Battista Cagnoni, Consultant cyber au sein de la société, Vectra, spécialiste de la détection et de la réponse aux menaces réseaux, appuie quant à lui sur la difficulté de détecter une menace issue de l’interne, qu’elle soit le fait d’un utilisateur malveillant ou le fruit d’une compromission d’un compte utilisateur légitime par un attaquant externe :

« Bien que la menace interne soit un risque bien identifié et largement utilisé par les attaquants depuis de nombreuses années, il demeure extrêmement difficile de détecter un utilisateur malveillant ou un compte légitime d’utilisateur compromis au sein d’une entreprise. Cette question est récurrente et complexe : Comment détecter un utilisateur légitime ayant une utilisation illégitime d’outils d’administration légitimes ? Cette attaque très médiatisée de l’une des plus grandes plateformes de réseaux sociaux au monde semble avoir un succès limité en termes de gain financier – même s’il y a tout de même une manne financière non négligeable recueillie par les attaquants – mais elle a surtout eu une visibilité mondiale. Les responsables en charge de la réponse à incident doivent actuellement travailler d’arrache-pied pour évaluer l’ampleur du périmètre de la compromission et rechercher toutes preuves d’orchestration à distance s’il est bien avéré que des attaquants ont réussi à pénétrer et à s’infiltrer dans les systèmes de Twitter. »

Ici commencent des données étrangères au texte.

Lemma pairs_of_find (m : gmap SkippedKeyId bytes) (ks : list SkippedKeyId) (k : SkippedKeyId) :
  (∀ k', k' ∈ ks → is_Some (m !! k')) →
  cache_find (pairs_of m ks) k = if decide (k ∈ ks) then m !! k else None.
Proof.
  induction ks as [|k0 ks IH]; intros H; [done|].
  destruct (H k0 ltac:(left)) as [v Hv]. rewrite (pairs_of_cons _ _ _ _ Hv). simpl.
  rewrite IH by (intros k' Hk'; apply H; by right).
  destruct (decide (k0 = k)) as [->|Hne].
  - by rewrite decide_True by left.
  - by destruct (decide (k ∈ ks)), (decide (k ∈ k0 :: ks)); set_solver.
Qed.

Lemma skipped_entries_fst (s : SkippedMessageKeys) :
  skipped_inv s → (skipped_entries s).*1 = sk_order s.
Proof. intros H. apply pairs_of_fst. intros k. by apply skipped_dom. Qed.

Lemma skipped_entries_length (s : SkippedMessageKeys) :
  skipped_inv s → length (skipped_entries s) = length (sk_order s).
Proof. intros H. by rewrite <- (length_fmap fst), skipped_entries_fst. Qed.

(** Removing the first occurrence by position, in a queue without duplicates. *)
Lemma remove_position (ks : list SkippedKeyId) (k : SkippedKeyId) :
  NoDup ks →
  match list_find (λ entry, entry = k) ks with
  | Some (pos, _) => delete pos ks
  | None => ks
  end = filter (λ k', k' ≠ k) ks.
Proof.
  induction 1 as [|k0 ks Hn Hd IH]; [done|]. rewrite filter_cons. simpl.
  destruct (decide (k0 = k)) as [->|Hne].
  - rewrite decide_False by (intros Hf; by apply Hf). simpl. symmetry. clear IH Hd.
    apply filter_all. by intros x Hx ->.
  - rewrite decide_True by done. rewrite <- IH.
    destruct (list_find _ ks) as [[pos x]|]; done.
Qed.

(** *** Each operation preserves the invariant and refines its counterpart *)

Lemma skipped_new_inv (n : N) : skipped_inv (SkippedMessageKeys_new n).
Proof.
  split; simpl; [constructor| |lia|lia].
  intros k. rewrite lookup_empty. split; [set_solver|by intros []].
Qed.

Lemma evict_front_inv (s : SkippedMessageKeys) : skipped_inv s → skipped_inv (evict_front s).
Proof.
  intros [Hn Hd Hl Hm]. unfold evict_front. destruct (sk_order s) as [|e rest] eqn:E.
  { split; rewrite ?E; [constructor|done|done|done]. }
  apply list.NoDup_cons in Hn as [Hne Hn]. split; simpl; [done| |simpl in Hl; lia|done].
  intros k. destruct (decide (k = e)) as [->|Hke].
  - rewrite lookup_delete_eq. split; [done|by intros []].
  - rewrite lookup_delete_ne by done. rewrite <- Hd. set_solver.
Qed.

Lemma evict_front_entries (s : SkippedMessageKeys) :
  skipped_inv s → skipped_entries (evict_front s) = tail (skipped_entries s).
Proof.
  intros [Hn Hd Hl Hm]. unfold evict_front, skipped_entries.
  destruct (sk_order s) as [|e rest] eqn:E; [by rewrite E|].
  apply list.NoDup_cons in Hn as [Hne Hn].
  destruct (proj1 (Hd e) ltac:(left)) as [v Hv].
  change (pairs_of (delete e (sk_map s)) rest = tail (pairs_of (sk_map s) (e :: rest))).
  rewrite (pairs_of_cons _ _ _ _ Hv). simpl. apply pairs_of_ext.
  intros k Hk. apply lookup_delete_ne. by intros ->.
Qed.

(** The cache after making room, still without the new key. *)
Lemma make_room (s : SkippedMessageKeys) (k : SkippedKeyId) :
  skipped_inv s → sk_max_entries s ≠ 0 → sk_map s !! k = None →
  let s' := if sk_max_entries s <=? N.of_nat (length (sk_order s)) then evict_front s else s in
  skipped_inv s' ∧ sk_max_entries s' = sk_max_entries s ∧
  N.of_nat (length (sk_order s')) < sk_max_entries s ∧ sk_map s' !! k = None.
Proof.
  intros Hinv H0 Hk. pose proof (skipped_len s Hinv) as Hl. simpl.
  destruct (N.leb_spec (sk_max_entries s) (N.of_nat (length (sk_order s)))) as [Hle|Hlt]; [|done].
  split; [by apply evict_front_inv|]. unfold evict_front.
  destruct (sk_order s) as [|e rest]; simpl in *; [lia|]. split_and!; [done|lia|].
  destruct (decide (e = k)) as [->|Hne]; [apply lookup_delete_eq|].
  by rewrite lookup_delete_ne.
Qed.

Lemma skipped_insert_inv (s : SkippedMessageKeys) (k : SkippedKeyId) (v : bytes) :
  skipped_inv s → skipped_inv (skipped_insert s k v).
Proof.
  intros Hinv. unfold skipped_insert. destruct (N.eqb_spec (sk_max_entries s) 0) as [|H0]; [done|].
  case_bool_decide as Hk; [done|]. apply eq_None_not_Some in Hk.
  pose proof (make_room s k Hinv H0 Hk) as ([Hn Hd Hl Hm] & Hmax & Hlt & Hk').
  set (s' := if _ <=? _ then evict_front s else s) in *.
  assert (Hnk : k ∉ sk_order s') by (rewrite Hd, Hk'; by intros []).
  split; simpl; [| |rewrite length_app; simpl; lia|done].
  - apply list.NoDup_app. split_and!; [done|set_solver|apply NoDup_singleton].
  - intros k'. destruct (decide (k' = k)) as [->|Hne].
    + rewrite lookup_insert_eq. split; [eauto|]. set_solver.
    + rewrite lookup_insert_ne by done. rewrite <- Hd. set_solver.
Qed.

Liviu Arsene, chercheur en cybersécurité chez Bitdefender penche pour sa part pour une infection initiale via une campagne d’emails de spear phishing non ciblée, dite approche « spray and pray » (les attaquants lancent une campagne assez large et attendent que quelqu’un clic sur un lien) rappelant que le contexte de télétravail est particulièrement propice à ce type d’attaques :

« Les attaquants ont réussi à compromettre des compte Twitter très en vue, qui avaient potentiellement une authentification à deux facteurs… Cela ne peut que pointer vers une cyberattaque coordonnée à l’encontre des employés et les systèmes de Twitter. Notons qu’il est vraisemblable que les attaquants aient exploité le contexte du télétravail, car les employés travaillant à distance sont beaucoup plus susceptibles d’être victimes d’escroquerie notamment d’emails de spear phishing dont le but est de compromettre les terminaux, et au bout du compte les systèmes de l’entreprise. Cette faille très médiatisée de Twitter pourrait ainsi être le résultat d’une campagne d’emails de spear phishing dite de « spray-and-pray », c’est-à-dire des emails envoyés à une cible assez large de personnes avec . Les attaquants avaient vraisemblablement l’objectif de monétiser rapidement leur accès. Les dégâts auraient en effet pu être bien plus important si l’attaque avait été une opération hautement coordonnée et sophistiquée, perpétrée par un groupe cybercriminels, dit APT. Beaucoup d’entreprises sont sous la menace d’attaques de phishing ciblant leurs employés. En effet, nous avons pu constater à l’occasion d’une étude récente que seulement 50% des entreprises disposaient de plans permettant de mettre leurs employés en télétravail et de les gérer à distance de manière sécurisée. De ce fait, nous n’avons certainement pas fini de voir des failles de données du fait d’employés négligeant ou d’erreurs de configurations informatiques résultant de cette période de travail à distante que nous vivons actuellement. Si les grandes entreprises et organisations peuvent disposer de solides défenses de sécurité périmétrique, les professionnels de la sécurité craignent surtout qu’une faille potentielle ne se produise parce que les attaquants exploitent le maillon le plus faible de la chaîne de cybersécurité : le composant humain ».